Jurassic World: Rebirth (Edwards, 2025)

“Did everyone who got eaten deserve it?” my wife asked as I walked through the door, returning from Jurassic World: Rebirth.

After over three decades of marriage, I probably should no longer be surprised at her ability to sum up movies sight unseen. Ever since Malcolm told park owner John Hammond that he was so busy trying to figure out how to clone dinosaurs that he hadn’t stopped to ask if he should clone dinosaurs, the franchise has been been so obstinately set on not exploring questions of culpability and responsibility that it has been impossible to take it seriously as anything other than an endless series of horror/chase set pieces.

The answer to the question, by the way, is “no,” though writer David Koepp and director Gareth Edwards bet a lot of money on the proposition that as long as as least our protagonists make cursory efforts to avoid civilian casualties, we will overlook or forgive their role in endangering others in the first place.

In this case, our “heroes” are Zora Bennett (Scarlett Johansson) and Duncan Kincaid (Mahershala Ali), a pair of mercenaries who want the money offered for blood samples from dinosaurs enough to drag a rescued family into the danger zone but not so much that they can countenance standing idly by when a child is hanging off the side of a boat over the gaping jaws of a predator.

Jurassic Park movies have always been a bit too cavalier for my taste about using children as dinosaur bait to up the ante. What’s particularly disappointing about Rebirth is that it spends a good portion of its first half showing its youngest character, Isabella, genuinely traumatized by the attack that capsizes the family boat and forces her dad to send out a rescue plea. When Zora asks Isabella’s father why he would even take the kids into these waters, his answer — that they have sailed the same waters many times and never been hurt — is weak. But she can’t exactly call him in on it because she won’t delay a potential payday long enough to take the family to safety. That and because the real answer — that they need to be there for the movie to happen and Koepp can’t think of a good reason for why they would be — is something nobody wants to think too much about.

Rebirth opens with a flashback set piece from before the island being visited is abandoned. It has no necessary connection to the plot proper, which posits that dinosaurs are gradually dying everywhere except in tropical zones around the equator. But thematically, it shows a careless worker dropping a candy bar wrapper on the floor. That wrapper gets sucked into a vent causing a containment malfunction that leads to another worker dying horrifically. It is hard to read this prologue as saying anything other than that carelessness is almost as bad as intention when one is dealing with lethal stakes . . . and that the cost of carelessness, malice, and corporate greed is often borne by those the careless and greedy never see, much less give thought to.

If the film had followed through on that theme, perhaps by giving Zora a genuine character arc that moved her from mercenary selfishness to empathetic human being, I might have thought the use of the non-professional family to add stakes were justified. Instead it presents her self-interestedness as literally a performative masque, and allows her redemption through deciding to eschew the money the mission would pay her in favor of “open sourcing” the blood samples so that nobody will have to pay for the drugs created from it. (That is exactly how medical patents work, right?) Late in the film, there are some nameless, faceless helicopter pilots who die pretty horrifically to whom, if I followed the dialogue correctly, Zora had promised a portion of the mission’s profits. Their deaths — the deaths of anyone who *didn’t* have a change of heart, is lazy, convenient writing at its most grating. Zora’s transformation costs her nothing, nor is she forced to confront her share of the blame for or complicity in any of the decisions that came before.

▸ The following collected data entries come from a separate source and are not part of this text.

Lemma revertible_BEGIN w :
  tx (pg w) = Idle -> revertible (data (pg w)) (snd (sql BEGIN w)).
Proof.
  intros T. unfold revertible, sql.
  destruct (ttl w) as [[|n]|]; unfold serve, discard; rewrite T; simpl; auto.
Qed.

Lemma revertible_COMMIT d0 : shields (revertible d0) (sql COMMIT).
Proof.
  intros w e w' H E. unfold sql in E.
  assert (S : fst (serve COMMIT (pg w)) = inr tt).
  { unfold serve. destruct (tx (pg w)); reflexivity. }
  destruct (ttl w) as [[|n]|] eqn:T;
    try (destruct (serve COMMIT (pg w)) as [r b]; simpl in S; subst r;
         discriminate E).
  inversion E; subst. unfold revertible, discard. simpl.
  destruct H as [H | [H | (H1 & H2 & _)]]; rewrite ?H, ?H1; simpl; auto.
Qed.

Lemma revertible_ROLLBACK d0 w :
  revertible d0 w ->
  data (pg (snd (sql ROLLBACK w))) = d0 /\ tx (pg (snd (sql ROLLBACK w))) = Idle.
Proof.
  intros H. rewrite sql_pg.
  destruct (ttl w) as [[|n]|] eqn:T;
    (destruct H as [H | [H | (H1 & H2 & H3)]]; [| |try discriminate H3]);
    unfold serve, discard; rewrite ?H, ?H1; simpl; auto.
Qed.

Lemma seeding_shielded m c w e w' :
  tx (pg w) = Idle -> seeding m c w = (Throw e, w') ->
  revertible (data (pg w)) w'.
Proof.
  intros T E. unfold seeding in E.
  pose proof (revertible_BEGIN w T) as B.
  apply bind_Throw in E. destruct E as [E | (a & w1 & E1 & E)].
  { rewrite E in B. exact B. }
  rewrite E1 in B. simpl in B.
  assert (KB : forall q, In q (body m c) ->
                         keeps (revertible (data (pg w))) (sql q)).
  { intros q I. apply revertible_sql.
    pose proof (body_plain m c) as F. rewrite Forall_forall in F. auto. }
  assert (Sh : shields (revertible (data (pg w)))
                 (seedUsers m c ;; seedCustomers m ;; seedInvoices m ;;
                  seedRevenue m ;; sql COMMIT)).
  { apply shields_bind; [|intros _].
    { unfold seedUsers.
      apply keeps_bind; [apply KB, body_In; tauto | intros _].
      apply keeps_bind; [apply KB, body_In; tauto | intros _].
      apply keeps_settling.
      - intros q I. apply KB, body_In. tauto.
      - intros qs w0 _ H. exact H. }
    apply shields_bind; [|intros _].
    { unfold seedCustomers.
      apply keeps_bind; [apply KB, body_In; tauto | intros _].
      apply keeps_bind; [apply KB, body_In; tauto | intros _].
      apply keeps_Promise_all. intros q I. apply KB, body_In. tauto. }
    apply shields_bind; [|intros _].
    { unfold seedInvoices.
      apply keeps_bind; [apply KB, body_In; tauto | intros _].
      apply keeps_bind; [apply KB, body_In; tauto | intros _].
      apply keeps_Promise_all. intros q I. apply KB, body_In. tauto. }
    apply shields_bind; [|intros _].
    { unfold seedRevenue.
      apply keeps_bind; [apply KB, body_In; tauto | intros _].
      apply keeps_Promise_all. intros q I. apply KB, body_In. tauto. }
    apply revertible_COMMIT. }
  exact (Sh w1 e w' B E).
Qed.

(** C1 at a failing input.  [users] already holds a row with the
    address [amy@x.com].  The fixture has a user with that address under a
    new id and a second user; the [INSERT] of the first is rejected and its
    rejection reaches the client before the hash of the second has
    settled.  The handler rolls back and answers 500, and the database is
    as it was; the closure of the second user is still pending, and when
    it runs, its [INSERT] is committed on its own: after the failed call
    [users] has a row that was not there before. *)
Theorem rollback_misses_pending_insert :
  let before := data (pg seeded_world) in
  let bob := {| u_id := Supplied "u3"; u_name := "Bob";
                u_email := "bob@x.com";
                u_password := "$2b$10$hunter2" |}%string in
  fst (GET rival prompt seeded_world)
  = Returned (Json_error (Postgres (unique_violation "users_email_key"))) 500 /\
  data (pg (snd (GET rival prompt seeded_world))) = before /\
  late (snd (GET rival prompt seeded_world))
  = [INSERT_users "u3" "Bob" "bob@x.com" "$2b$10$hunter2"] /\
  ~ In bob (rows (users_tbl before)) /\
  In bob (rows (users_tbl (data (pg (snd (run rival prompt seeded_world)))))) /\
  data (pg (snd (run rival prompt seeded_world))) <> before.
Proof.
  cbv zeta. split; [vm_compute; reflexivity|].
  split; [vm_compute; reflexivity|]. split; [vm_compute; reflexivity|].
  split; [|split].
  - vm_compute. intros [H | []]. discriminate H.
  - vm_compute. right. left. reflexivity.
  - vm_compute. discriminate.
Qed.

(** ** The theorems at sample inputs *)

Lemma GET_raises_when_rollback_fails_witness :
  let w1 := snd (seeding sample prompt brittle_world) in
  let w2 := snd (sql ROLLBACK w1) in
  seeding sample prompt brittle_world = (Throw ConnectionLost, w1) /\
  sql ROLLBACK w1 = (Throw ConnectionLost, w2) /\
  GET sample prompt brittle_world = (Raised ConnectionLost, w2) /\
  ConnectionLost = ConnectionLost /\
  forall body status,
    fst (GET sample prompt brittle_world) <> Returned body status.
Proof.
  cbv zeta.
  assert (H1 : seeding sample prompt brittle_world
               = (Throw ConnectionLost,
                  snd (seeding sample prompt brittle_world)))
    by (vm_compute; reflexivity).
  assert (H2 : sql ROLLBACK (snd (seeding sample prompt brittle_world))
               = (Throw ConnectionLost,
                  snd (sql ROLLBACK (snd (seeding sample prompt brittle_world)))))
    by (vm_compute; reflexivity).
  split; [exact H1|]. split; [exact H2|].
  exact (GET_raises_when_rollback_fails sample prompt brittle_world
           ConnectionLost _ ConnectionLost _ H1 H2).
Defined.

(** C6 at a failing input.  The connection breaks after three
    statements: the [INSERT] of the user is rejected, so a seeding step
    fails, and the [ROLLBACK] of the [catch] block is rejected as well.
    The handler raises and returns no response, where the claim (and the
    comment above the handler) has it return the error with status 500. *)
Theorem GET_returns_nothing_when_rollback_fails :
  (exists w1, seeding sample prompt brittle_world = (Throw ConnectionLost, w1)) /\
  fst (GET sample prompt brittle_world) = Raised ConnectionLost /\
  (forall body status,
     fst (GET sample prompt brittle_world) <> Returned body status).
Proof.
  split; [|split].
  - eexists. vm_compute. reflexivity.
  - vm_compute. reflexivity.
  - intros body status. vm_compute. discriminate.
Qed.



Lemma GET_email_conflict_fails_witness :
  exists w',
    GET {| bcrypt_hash := sample_hash;
           users := [ {| User.id := "u2"; User.name := "Amy";
                         User.email := "amy@x.com";
                         User.password := "secret" |} ]%string;
           customers := []; invoices := []; revenue := [] |}
        prompt seeded_world
    = (Returned (Json_error (Postgres (unique_violation "users_email_key"))) 500,
       w') /\
    data (pg w') = data (pg seeded_world) /\ late w' = late seeded_world /\
    wire w' = wire seeded_world
              ++ [BEGIN; CREATE_EXTENSION_uuid_ossp; CREATE_TABLE_users;
                  INSERT_users "u2" "Amy" "amy@x.com" "$2b$10$secret"; ROLLBACK].
Proof.
  eapply (GET_email_conflict_fails _ prompt seeded_world
            {| User.id := "u2"; User.name := "Amy"; User.email := "amy@x.com";
               User.password := "secret" |} "$2b$10$secret").
  - reflexivity.
  - reflexivity.
  - vm_compute. discriminate.
  - vm_compute. reflexivity.
  - vm_compute. reflexivity.
  - vm_compute. reflexivity.
  - vm_compute. reflexivity.
  - vm_compute. reflexivity.
Defined.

Given that Rebirth is rated PG-13 and the franchise has a whole line of action toys marketed for adolescents, any hand-wringing about trauma in Act I feels awfully cynical, and the unwillingness to admit that violence that doesn’t end in death can still be traumatic feels unironically meta. Rebirth tries to channel the original’s brontosaurus scene by having the parties witness some non-carnivores with long tails necking. The humans whoop and holler and we are meant, I think, to feel shame that, like the civilian population early in the film, we have ceased to find wonder and exotic beauty in these marvels of science. The scene doesn’t really work, neither as meta commentary nor as a credible part of the narrative given where the characters are at. It would be as if someone in Oppenheimer said, “You know, if you can just look past the radiation and destruction for a second, mushroom shaped clouds can be kind of beautiful…”

As an aside, Isabella adopts a pet dinosaur that fits in her backpack and looks suspiciously like the cute but poison critters that killed Nedry in the original. I guess in the Jurassic World Universe, kids are surrounded by magic force fields protecting them from the cruelty of others and their own stupid decisions. Either that , or Edwards and Koepp were one Mattel action figure short of their required quota.